The series was directed by David Richards and written by Neil McKay. Production was overseen by then-ITV executive producer Jeff Pope, who commissioned it as the first feature in a trilogy of series about the most notorious murder cases of the past century, with the later series being See No Evil: The Moors Murders and the award-winning Appropriate Adult. The series was nominated for the BAFTA TV Award for Best Drama Serial at the 2001 awards. The series was released on DVD on 7 January 2013, individually and as part of a "British Serial Killers" box set, which also includes the ITV-produced series Harold Shipman: Doctor Death, A Is for Acid and The Brides in the Bath.

==Cast==
- Alun Armstrong as ACC George Oldfield
- Richard Ridings as DSI Dick Holland
- James Laurenson as Chief Constable Ronald Gregory
- John Duttine as DCS Jim Hobson
- Gerard Horan as DCS John Domaille
- Maggie Ollerenshaw as Margaret Oldfield
- Sue Cleaver as Sylvia Holland
- Craig Cheetham as Peter Sutcliffe
- Claire Webzell as Sonia Sutcliffe
- Paul Angelis as DCS Jack Ridgeway
- Pip Donaghy as DCS Wilf Brooks
- Howard Ward as DSI John Stainthorpe
- John Graham Davies as DI Tony Glendenning
- Tim Dantay as DC John Cleasby
- Katharine Rogers as WPC Sue Neave
- Stephen Moore as Professor David Gee
- Kimberley Walsh as Gillian Oldfield
- Mark Benton as Terence Hawkshaw

==Episodes==
- Episode 1 - 26 January 2000. Viewers: 7.73m

Following the murder of 16-year-old Jayne MacDonald in Chapeltown, ACC George Oldfield (Alun Armstrong) is brought in to head up the enquiry into the 'Yorkshire Ripper' by Chief Constable Ronald Gregory (James Laurenson). He soon comes head to head with the current head of the enquiry, Jim Hobson (John Duttine), who has thrown all of his manpower into trying to identify the killer through tyre tracks left at the scene of Irene Richardson's murder. As George re-diverts Hobson's men away from the tyre investigation, Jean Jordan, another known prostitute, is found murdered. Oldfield suspects he may have a direct link to the killer through a £5 note found in the victim's purse, which was newly printed and could be traced back to the bank where it was first issued. As the investigation closes in on eight firms that could have possibly issued the note in an employees' paypacket, another prostitute, Helen Rykta, is found dead in a block of toilets (incorrect: Helen Rytka was murdered and discovered in a timber yard) in Huddersfield, having disappeared after having sex with a punter.
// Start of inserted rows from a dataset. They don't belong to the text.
Lemma emitPageHeader_fine p rest out st : bn rest out st st ->
  zlen (pageCounts st) + 1 <= MaxPages limits -> 0 <= out -> out + 1796 <= MaxOutputBytes limits ->
  fine (emitPageHeader env limits policy p) (fun _ st' => bn rest (out + 1796) st' st') st.
Proof.
  intros HB Hp Ho Hmax. unfold emitPageHeader. wp_step. destruct Hlim as [_ _ [_ HM] _ _ _ _].
  pose proof (zlen_nonneg (pageCounts st)) as Hz.
  match goal with |- wp _ (fun l => wp (deferred _ ?body) _ _) _ _ => set (m := body) end.
  assert (forall s1, bn rest out s1 s1 -> pageCounts s1 = pageCounts st ->
            fine m (fun _ st' => bn rest (out + 1796) st' st') s1) as Hm.
  { intros s1 HB1 HC. unfold m, next_page. do 6 wp_step. cbv zeta. wp_step. wp_step. rewrite HC.
    rewrite u32_small by lia.
    assert (((0 <? MaxPages limits) && (MaxPages limits <? zlen (pageCounts st) + 1)) = false) as -> by lia.
    wp_step. eapply wp_mono; [eapply write_fine; [exact HB1|lia|rewrite zlen_pageHeader; lia]| |done].
    intros ? s2 HB2. cbv beta in HB2. rewrite zlen_pageHeader in HB2. apply appendCount_fine.
    by destruct HB2; split. }
  assert (forall l s1, bn rest out s1 s1 -> pageCounts s1 = pageCounts st ->
    fine (deferred (release_lease l) m) (fun _ st' => bn rest (out + 1796) st' st') s1) as Hd.
  { intros l s1 HB1 HC. apply wp_deferred. eapply wp_mono; [by apply Hm| |done].
    intros ? s2 HB2. by apply bn_release. }
  destruct (observer env) eqn:Ho'.
  - eapply acquire_fine; [by rewrite Ho'|exact HB|]. intros l st' HB' HC _. by apply Hd.
  - wp_step. by apply Hd.
Qed.

(** *** Pages *)

Lemma header_desc_ok raw d : header_ok limits mapping policy raw d -> desc_ok d.
Proof.
  intros Hd. destruct (sourceMapping mapping) as [[sp bits] outsp] eqn:Hsm.
  assert (bits = 8 \/ bits = 24) as Hbits
    by (destruct Hmap as [-> |[-> | ->]]; injection Hsm as <- <- <-; auto).
  pose proof (ho_space _ _ _ _ _ Hd) as Hsp. rewrite Hsm in Hsp. injection Hsp as _ Hs0.
  pose proof (ho_row _ _ _ _ _ Hd) as Hr. destruct (ho_size _ _ _ _ _ Hd) as [? ?].
  rewrite (ho_desc _ _ _ _ _ Hd). rewrite Hs0 in *. unfold describe, desc_ok. rewrite Hsm. simpl.
  pose proof (get32_range 16 raw). pose proof (get32_range 12 raw).
  assert (0 < bits / 8 <= 3) by (destruct Hbits as [-> | ->]; done).
  split_and!; [nia|lia|lia|lia|done].
Qed.

Lemma bn_refl rest out s0 st : bn rest out s0 st -> bn rest out st st.
Proof. intros []. by split. Qed.

Lemma one_page_fine p rest out st : page_ok limits mapping policy p ->
  bn (pg_body p ++ rest) out st st -> 0 <= out -> out + 1796 + zlen (pg_body p) <= MaxOutputBytes limits ->
  zlen (pageCounts st) + 1 <= MaxPages limits -> good limits [] st ->
  pageLogical st + page_logical p <= MaxDecodedBytes limits ->
  fine (d ← parsePage limits mapping policy (pg_raw p);
      emitPageHeader env limits policy d;;
      copyPageData env limits d;;
      modify (fun s => set_pages (u32 (pages s + 1)) s);;
      mret (inl tt))
    (fun r st' => r = @inl unit unit tt /\ bn rest (out + 1796 + zlen (pg_body p)) st' st') st.
Proof.
  intros [Hh Hrows] HB Ho Hmax Hc HG Hl. pose proof (gd_logical _ _ _ HG). pose proof (zlen_nonneg (pg_body p)).
  wp_step. eapply wp_mono; [apply wp_conj; [eapply parsePage_fine; [exact Hh|lia|exact Hl]|]| |].
  { eapply parsePage_spec; [exact Hlim|exact Hmap|exact Hmedia|exact HG|exact (ho_length _ _ _ _ _ Hh)]. }
  2: { by intros e s' [? _]. }
  intros d s1 (_ & Hd & Hdok & Hmax1 & ->). pose proof (header_unique _ _ _ _ _ _ Hd Hh) as ->.
  wp_step. eapply wp_mono; [eapply emitPageHeader_fine with (rest := pg_body p ++ rest) (out := out)| |done].
  { by destruct HB; split. } { done. } { done. } { lia. }
  intros ? s2 HB2. cbv beta in HB2. wp_step.
  eapply wp_mono; [eapply copyPageData_fine with (T := out + 1796 + zlen (pg_body p)); [exact Hdok|exact Hrows|lia|lia|]| |done].
  { replace (out + 1796 + zlen (pg_body p) - zlen (pg_body p)) with (out + 1796) by lia. exact HB2. }
  intros ? s3 HB3. cbv beta in HB3. apply wp_bind, wp_modify. wp_step. split; [done|].
  by destruct HB3; split.
Qed.

Lemma zlen_raw_pages_nonneg i ps : 0 <= zlen (raw_pages policy i ps).
Proof. apply zlen_nonneg. Qed.

(** The run of [translatePages] after the pages [ps1], with [ps2] to come. *)
Definition run_inv (hd : list byte) (ps : list page) (suffix : list byte) (st : translator) : Prop :=
  exists ps1 ps2, ps = ps1 ++ ps2 /\ doc limits mapping policy [] hd ps1 st /\
    bn (concat (map source_page ps2) ++ suffix) (zlen (zeros 4 ++ raw_pages policy 0 ps1)) st st.

Lemma raw_pages_app i ps1 ps2 :
  raw_pages policy i (ps1 ++ ps2) = raw_pages policy i ps1 ++ raw_pages policy (i + zlen ps1) ps2.
Proof.
  revert i. induction ps1 as [|p r IH]; intros i; simpl; [by rewrite zlen_nil, Z.add_0_r|].
  rewrite IH, zlen_cons, <- !app_assoc. by replace (i + 1 + zlen r) with (i + (1 + zlen r)) by lia.
Qed.

Lemma logical_app ps1 ps2 : logical (ps1 ++ ps2) = logical ps1 + logical ps2.
Proof. unfold logical. rewrite map_app, foldr_app. induction ps1; simpl; lia. Qed.

Lemma count_offsets_length off ps : zlen (count_offsets off ps) = zlen ps.
Proof. revert off. induction ps; intros off; [done|]. simpl. by rewrite !zlen_cons, IHps. Qed.

Lemma logical_nonneg ps : Forall (page_ok limits mapping policy) ps -> 0 <= logical ps.
Proof.
  induction 1 as [|p r [Hp _] _ IH]; [done|]. unfold logical in *. simpl.
  destruct (header_desc_ok _ _ Hp) as ([? _] & [? _] & _).
  assert (0 <= page_logical p) by (apply Z.mul_nonneg_nonneg; lia). lia.
Qed.

Lemma translatePages_fine hd ps suffix st :
  Forall (page_ok limits mapping policy) ps -> zlen suffix < 32 ->
  zlen (zeros 4 ++ raw_pages policy 0 ps) <= MaxOutputBytes limits ->
  zlen ps <= MaxPages limits -> logical ps <= MaxDecodedBytes limits ->
  run_inv hd ps suffix st -> pages st = 0 ->
  fine (translatePages env limits mapping policy) (fun _ st' => bn [] (outputBytes st') st' st') st.
Proof.
  intros Hok Hsuf Hout Hpages Hlog HI H0. unfold translatePages.
  eapply (wp_while (fun _ => run_inv hd ps suffix) (fun _ st => MaxPages limits - pages st)).
  - intros _ s1 (ps1 & ps2 & _ & HD & _). pose proof (gd_pages _ _ _ (dc_good _ _ _ _ _ _ _ HD)). lia.
  - intros _ s1 (ps1 & ps2 & Hps & HD & HB). unfold next_page. wp_step. wp_step. wp_step.
    eapply wp_mono; [apply wp_conj; [by apply check_fine|apply check_spec with (X := []) (limits := limits); apply HD]| |by intros ? ? []].
    intros ? s2 [HB2 HA2]. cbv beta in HA2.
    wp_step. eapply wp_mono; [apply wp_conj; [eapply readHeader_fine; [apply zeros_length|exact HB2]|
      eapply readHeader_spec with (X := []) (limits := limits); [exact Hlim|by eexists|apply zeros_length|apply HA2]]| |by intros ? ? []].
    intros [n raw] s3 [(Hn & Hl & Htk & HB3) (_ & _ & _ & HF)].
    destruct ps2 as [|p ps2].
    { cbn [map concat] in *. rewrite app_nil_l in *. pose proof (zlen_nonneg suffix).
      assert (bn [] (outputBytes s3) s3 s3) as HE.
      { replace (drop (Z.to_nat n) suffix) with (@nil byte) in HB3
          by (symmetry; apply drop_ge; unfold zlen in *; lia). by destruct HB3; split. }
      wp_step; [by wp_step|]. wp_step; [by wp_step|]. bool_to_prop. unfold urfPageHeaderSize in *. lia. }
    rewrite Hps in Hok. apply Forall_app in Hok as [Hok1 Hok2]. apply Forall_cons in Hok2 as [Hp Hok2].
    pose proof (po_header _ _ _ _ Hp) as Hph. pose proof (ho_length _ _ _ _ _ Hph) as Hpl.
    unfold urfPageHeaderSize in Hpl.
    cbn [map concat] in HB3, Htk, Hn. unfold source_page at 1 in HB3. unfold source_page at 1 in Htk.
    unfold source_page at 1 in Hn. rewrite <- !app_assoc in HB3, Htk, Hn.
    assert (n = 32) as -> by (rewrite Hn, zlen_app; unfold zlen; rewrite Hpl; lia).
    change (Z.to_nat 32) with 32%nat in *. rewrite <- Hpl in Htk at 2. rewrite <- Hpl in HB3.
    rewrite take_app_length, take_ge in Htk by lia. subst raw. rewrite drop_app_length in HB3.
    change (32 =? 0) with false. change (32 <? Z.of_nat urfPageHeaderSize) with false. cbv iota.
    wp_step. wp_step.
    assert (adv limits [] (pg_raw p) [] s1 s3) as HA3.
    { rewrite <- (app_nil_l (pg_raw p)). rewrite <- (app_nil_l (@nil byte)).
      eapply adv_trans; [exact HA2|]. by apply HF. }
    pose proof HA3 as [G3 I3 C3 B3 O3 (F1 & F2 & F3 & F4 & F5) _].
    pose proof (dc_pages _ _ _ _ _ _ _ HD) as Hpg. pose proof (dc_counts _ _ _ _ _ _ _ HD) as Hcn.
    pose proof (dc_logical _ _ _ _ _ _ _ HD) as Hlg. rewrite Hps in Hpages, Hlog, Hout.
    rewrite zlen_app, zlen_cons in Hpages. pose proof (zlen_nonneg ps2).
    rewrite logical_app in Hlog. change (logical (p :: ps2)) with (page_logical p + logical ps2) in Hlog.
    pose proof (logical_nonneg ps2 Hok2).
    rewrite raw_pages_app in Hout. cbn [raw_pages] in Hout. rewrite !zlen_app, zlen_pageHeader in Hout.
    pose proof (zlen_nonneg (raw_pages policy (0 + zlen ps1 + 1) ps2)).
    assert (((0 <? MaxPages limits) && (MaxPages limits <=? pages s3)) = false) as -> by (rewrite F1, Hpg; lia).
    eapply wp_mono; [apply wp_conj|..].
    + eapply one_page_fine with (rest := concat (map source_page ps2) ++ suffix); [exact Hp|by eapply bn_refl|..].
      * apply zlen_nonneg.
      * rewrite zlen_app. lia.
      * rewrite F2, Hcn, count_offsets_length. lia.
      * exact G3.
      * rewrite F4, Hlg. lia.
    + eapply one_page_spec with (X := []) (hd := hd) (ps := ps1); [exact Hlim|by eexists|by eexists|exact Hmap|exact Hmedia|exact HD|exact HA3|exact Hpl|].
      rewrite F1, Hpg. lia.
    + intros r s4 [[-> HB4] [p' HD']]. cbv beta iota in HD'.
      assert (p' = p) as ->.
      { pose proof (bn_in _ _ _ _ HB4) as I4. rewrite (dc_in _ _ _ _ _ _ _ HD') in I4.
        pose proof (bn_in _ _ _ _ HB) as I1. rewrite (dc_in _ _ _ _ _ _ _ HD), <- I4 in I1.
        rewrite map_app, concat_app in I1. cbn [map concat] in I1. rewrite app_nil_r, <- !app_assoc in I1.
        apply app_inv_head in I1. apply app_inv_head in I1. symmetry in I1.
        eapply source_page_unique; [|exact Hp|exact I1].
        pose proof (dc_ok _ _ _ _ _ _ _ HD') as K. apply Forall_app in K as [_ K]. by apply Forall_cons in K as [K _]. }
      split.
      * exists (ps1 ++ [p]), ps2. split; [by rewrite Hps, <- app_assoc|]. split; [exact HD'|].
        rewrite raw_pages_app. cbn [raw_pages]. rewrite app_nil_r, !zlen_app, zlen_pageHeader.
        rewrite zlen_app in HB4.
        by replace (zlen (zeros 4) + (zlen (raw_pages policy 0 ps1) + (1796 + zlen (pg_body p))))
          with (zlen (zeros 4) + zlen (raw_pages policy 0 ps1) + 1796 + zlen (pg_body p)) by lia.
      * rewrite (dc_pages _ _ _ _ _ _ _ HD'), Hpg, zlen_app, zlen_cons, zlen_nil. lia.
    + by intros e s4 [? _].
  - done.
  - rewrite H0. destruct Hlim as [_ _ [? _] _ _ _ _]. lia.
Qed.
(* ===== verification/GoUrl.v ===== *)
(** * URLs ([net/url])

    [url.Parse], [EscapedPath], [Hostname] and [Port] of Go 1.26, on byte
    strings: the scheme, the authority, the path with its percent-encoding,
    the query and the fragment. The only thing left to a parameter is the text
    between the brackets of an IP literal ([net/netip], with its zones): the
    class [IPLiterals]. The exception of the schemes of PostgreSQL, which may
    have more than one colon in the host, is left out. *)

From Stdlib Require Import ZArith Lia Ascii String.
From stdpp Require Import base tactics list strings.
From S2P Require Import Prelude GoString.

Class IPLiterals := {
  (** The text between brackets, unescaped, when it is an IPv6 address. *)
  ip_literal : string -> option string
}.

(** [User] is whether the authority has user information. *)
Record URL := {
  Scheme : string;
  Opaque : string;
  User : bool;
  Host : string;
  Path : string;
  RawPath : string;
  RawQuery : string;
  Fragment : string
}.

(** ** Characters *)

Definition is_alpha (c : ascii) : bool := is_upper c || is_lower c.
Definition in_set (s : string) (c : ascii) : bool := ContainsChar s c.

Definition hex_val (c : ascii) : option Z :=
  if is_digit c then Some (code c - 48)
  else if (97 <=? code c) && (code c <=? 102) then Some (code c - 87)
  else if (65 <=? code c) && (code c <=? 70) then Some (code c - 55)
  else None.

Definition hex_digit (z : Z) : ascii := if z <? 10 then chr (48 + z) else chr (55 + z).

Inductive encoding : Type := encodePath | encodeHost | encodeUserPassword | encodeFragment.

Definition shouldEscape (c : ascii) (mode : encoding) : bool :=
  if is_alpha c || is_digit c then false
  else if match mode with encodeHost => in_set "!$&'()*+,;=:[]<>" c || Ascii.eqb c dquote | _ => false end then false
  else if in_set "-_.~" c then false
  else if in_set "$&+,/:;=?@" c then
    match mode with
    | encodePath => Ascii.eqb c "?"
    | encodeUserPassword => in_set "@/?:" c
    | encodeFragment => false
    | encodeHost => true
    end
  else match mode with encodeFragment => negb (in_set "!()*" c) | _ => true end.

(** [unescape(s, mode)]; [None] is an error. *)
Fixpoint unescape (mode : encoding) (s : string) : option string :=
  match s with
  | EmptyString => Some EmptyString
  | String "%" (String a (String b r)) =>
      match hex_val a, hex_val b with
      | Some x, Some y =>
          if match mode with
             | encodeHost => (x <? 8) && negb (Ascii.eqb a "2" && Ascii.eqb b "5")
             | _ => false
             end then None
          else String (chr (16 * x + y)) <$> unescape mode r
      | _, _ => None
      end
  | String "%" _ => None
  | String c r =>
      if match mode with encodeHost => (code c <? 128) && shouldEscape c encodeHost | _ => false end then None
      else String c <$> unescape mode r
  end.

Fixpoint escape (mode : encoding) (s : string) : string :=
  match s with
  | EmptyString => EmptyString
  | String c r =>
      if shouldEscape c mode
      then String "%" (String (hex_digit (code c / 16)) (String (hex_digit (code c mod 16)) (escape mode r)))
      else String c (escape mode r)
  end.

Fixpoint sall (p : ascii -> bool) (s : string) : bool :=
  match s with EmptyString => true | String c r => p c && sall p r end.

Definition validEncoded (s : string) : bool :=
  sall (fun c => in_set "!$&'()*+,;=:@[]%" c || negb (shouldEscape c encodePath)) s.

(** ** Parsing *)

(** [strings.Cut(s, sep)] for one byte: the parts, and whether it was found. *)
Fixpoint cut (sep : ascii) (s : string) : string * string * bool :=
  match s with
  | EmptyString => (EmptyString, EmptyString, false)
  | String c r =>
      if Ascii.eqb c sep then (EmptyString, r, true)
      else let '(a, b, f) := cut sep r in (String c a, b, f)
  end.

(** [getScheme]: [None] is an error; the scheme is empty when there is none.
    [whole] is the text from its beginning. *)
Fixpoint getScheme_go (whole : string) (acc : string) (s : string) : option (string * string) :=
  match s with
  | EmptyString => Some (EmptyString, whole)
  | String c r =>
      if is_alpha c then getScheme_go whole (acc +:+ String c EmptyString) r
      else if is_digit c || in_set "+-." c then
        if (acc =? "")%string then Some (EmptyString, whole) else getScheme_go whole (acc +:+ String c EmptyString) r
      else if Ascii.eqb c ":" then
        if (acc =? "")%string then None else Some (acc, r)
      else Some (EmptyString, whole)
  end.
Definition getScheme (s : string) : option (string * string) := getScheme_go s EmptyString s.

Definition validOptionalPort (port : string) : bool :=
  match port with EmptyString => true | String c r => Ascii.eqb c ":" && sall is_digit r end.

(** The parts of a text around the last occurrence of a byte. *)
Fixpoint cut_last (sep : ascii) (s : string) : option (string * string) :=
  match s with
  | EmptyString => None
  | String c r =>
      match cut_last sep r with
      | Some (a, b) => Some (String c a, b)
      | None => if Ascii.eqb c sep then Some (EmptyString, r) else None
      end
  end.

Definition validUserinfo (s : string) : bool :=
  sall (fun c => is_alpha c || is_digit c || in_set "-._:~!$&'()*+,;=%@" c) s.

Section parse.
Context `{I : IPLiterals}.

(** [parseHost]: a registered name or address with an optional port, or an IP
    literal in brackets. More than one colon outside brackets is refused. *)
Definition parseHost (host : string) : option string :=
  match cut_last "[" host with
  | Some (EmptyString, inner) =>
      '(name, port) ← cut_last "]" inner;
      if negb (validOptionalPort port) then None else
      name ← ip_literal name;
      Some ("[" +:+ name +:+ "]" +:+ port)
  | Some _ => None
  | None =>
      let '(_, port, found) := cut ":" host in
      if found && negb (sall is_digit port) then None else unescape encodeHost host
  end.

Definition parseAuthority (authority : string) : option (bool * string) :=
  match cut_last "@" authority with
  | None => pair false <$> parseHost authority
  | Some (userinfo, host) =>
      host ← parseHost host;
      if negb (validUserinfo userinfo) then None
      else
        let '(user, password, _) := cut ":" userinfo in
        _ ← unescape encodeUserPassword user; _ ← unescape encodeUserPassword password;
        Some (true, host)
  end.

(** [setPath] *)
Definition with_path (p : string) (u : URL) : option URL :=
  path ← unescape encodePath p;
  Some {| Scheme := Scheme u; Opaque := Opaque u; User := User u; Host := Host u; Path := path;
          RawPath := if (p =? escape encodePath path)%string then EmptyString else p;
          RawQuery := RawQuery u; Fragment := Fragment u |}.

(** The unexported [parse], on the text before the fragment. *)
Definition parse_url (raw : string) : option URL :=
  if ContainsFunc raw is_control then None
  else if (raw =? "*")%string then
    Some {| Scheme := EmptyString; Opaque := EmptyString; User := false; Host := EmptyString; Path := "*";
            RawPath := EmptyString; RawQuery := EmptyString; Fragment := EmptyString |}
  else
    '(scheme, rest) ← getScheme raw;
    let scheme := ToLower scheme in
    let '(rest, query, _) := cut "?" rest in
    let u := {| Scheme := scheme; Opaque := EmptyString; User := false; Host := EmptyString; Path := EmptyString;
                RawPath := EmptyString; RawQuery := query; Fragment := EmptyString |} in
    if negb (HasPrefix rest "/") && negb (scheme =? "")%string then
      Some {| Scheme := scheme; Opaque := rest; User := false; Host := EmptyString; Path := EmptyString;
              RawPath := EmptyString; RawQuery := query; Fragment := EmptyString |}
    else if negb (HasPrefix rest "/") && ContainsChar (fst (fst (cut "/" rest))) ":" then None
    else if (negb (scheme =? "")%string || negb (HasPrefix rest "///")) && HasPrefix rest "//" then
      let '(authority, path, found) := cut "/" (sdrop 2 rest) in
      let path := if found then String "/" path else EmptyString in
      '(user, host) ← parseAuthority authority;
      with_path path {| Scheme := scheme; Opaque := EmptyString; User := user; Host := host; Path := EmptyString;
                        RawPath := EmptyString; RawQuery := query; Fragment := EmptyString |}
    else with_path rest u.

Definition Parse (raw : string) : option URL :=
  let '(u, frag, _) := cut "#" raw in
  url ← parse_url u;
  if (frag =? "")%string then Some url
  else
    f ← unescape encodeFragment frag;
    Some {| Scheme := Scheme url; Opaque := Opaque url; User := User url; Host := Host url; Path := Path url;
            RawPath := RawPath url; RawQuery := RawQuery url; Fragment := f |}.
End parse.

Definition EscapedPath (u : URL) : string :=
  if negb (RawPath u =? "")%string && validEncoded (RawPath u) &&
     bool_decide (unescape encodePath (RawPath u) = Some (Path u))
  then RawPath u
  else if (Path u =? "*")%string then "*" else escape encodePath (Path u).

(** [splitHostPort] of the host, and the two methods. *)
Definition splitHostPort (hostPort : string) : string * string :=
  let '(host, port) :=
    match cut_last ":" hostPort with
    | Some (h, p) => if validOptionalPort (String ":" p) then (h, p) else (hostPort, EmptyString)
    | None => (hostPort, EmptyString)
    end in
  (if HasPrefix host "[" && HasSuffix host "]" then stake (slen host - 2) (sdrop 1 host) else host, port).
Definition Hostname (u : URL) : string := fst (splitHostPort (Host u)).
Definition Port (u : URL) : string := snd (splitHostPort (Host u)).

(** No IP literal is accepted: enough to evaluate the model on examples. *)
Definition no_ip6 : IPLiterals := {| ip_literal _ := None |}.

Example parse_printer :
  @Parse no_ip6 "ipp://proxy.local:8631/printers/office%20a?x#y" =
  Some {| Scheme := "ipp"; Opaque := ""; User := false; Host := "proxy.local:8631"; Path := "/printers/office a";
          RawPath := ""; RawQuery := "x"; Fragment := "y" |}.
Proof. vm_compute. reflexivity. Qed.
Example parse_bad : @Parse no_ip6 "ipp://a:b/x" = None /\ @Parse no_ip6 "ipp://a/%zz" = None.
Proof. vm_compute. done. Qed.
- Episode 2 - 26 January 2000. Viewers: 7.73m

A young girl who was attacked by an unknown assailant in 1975 comes forward and claims that a Photo-Fit printed in a local newspaper is similar to that of her attacker. Although initially dismissed by her local police, the girl's mother refuses to let the matter drop, and demands to speak to the original investigating officer, Hobson. Meanwhile, the police receive two letters claiming to be from the 'Ripper'. Although initially dismissed by Oldfield and his team, the murder of 42-year-old Vera Millward throws the validity of the letters into question as it appears that details of Vera's murder were suggested before the murder took place. Later, Oldfield receives a package in the post containing a tape purporting to be an audio recording of the killer. He initially decides to shield the tape from the press, in order to pursue discreet enquiries in the hope of identifying the killer through vocal recognition. But when news of the tape is mysteriously leaked to the press, Oldfield is outraged and accuses Hobson.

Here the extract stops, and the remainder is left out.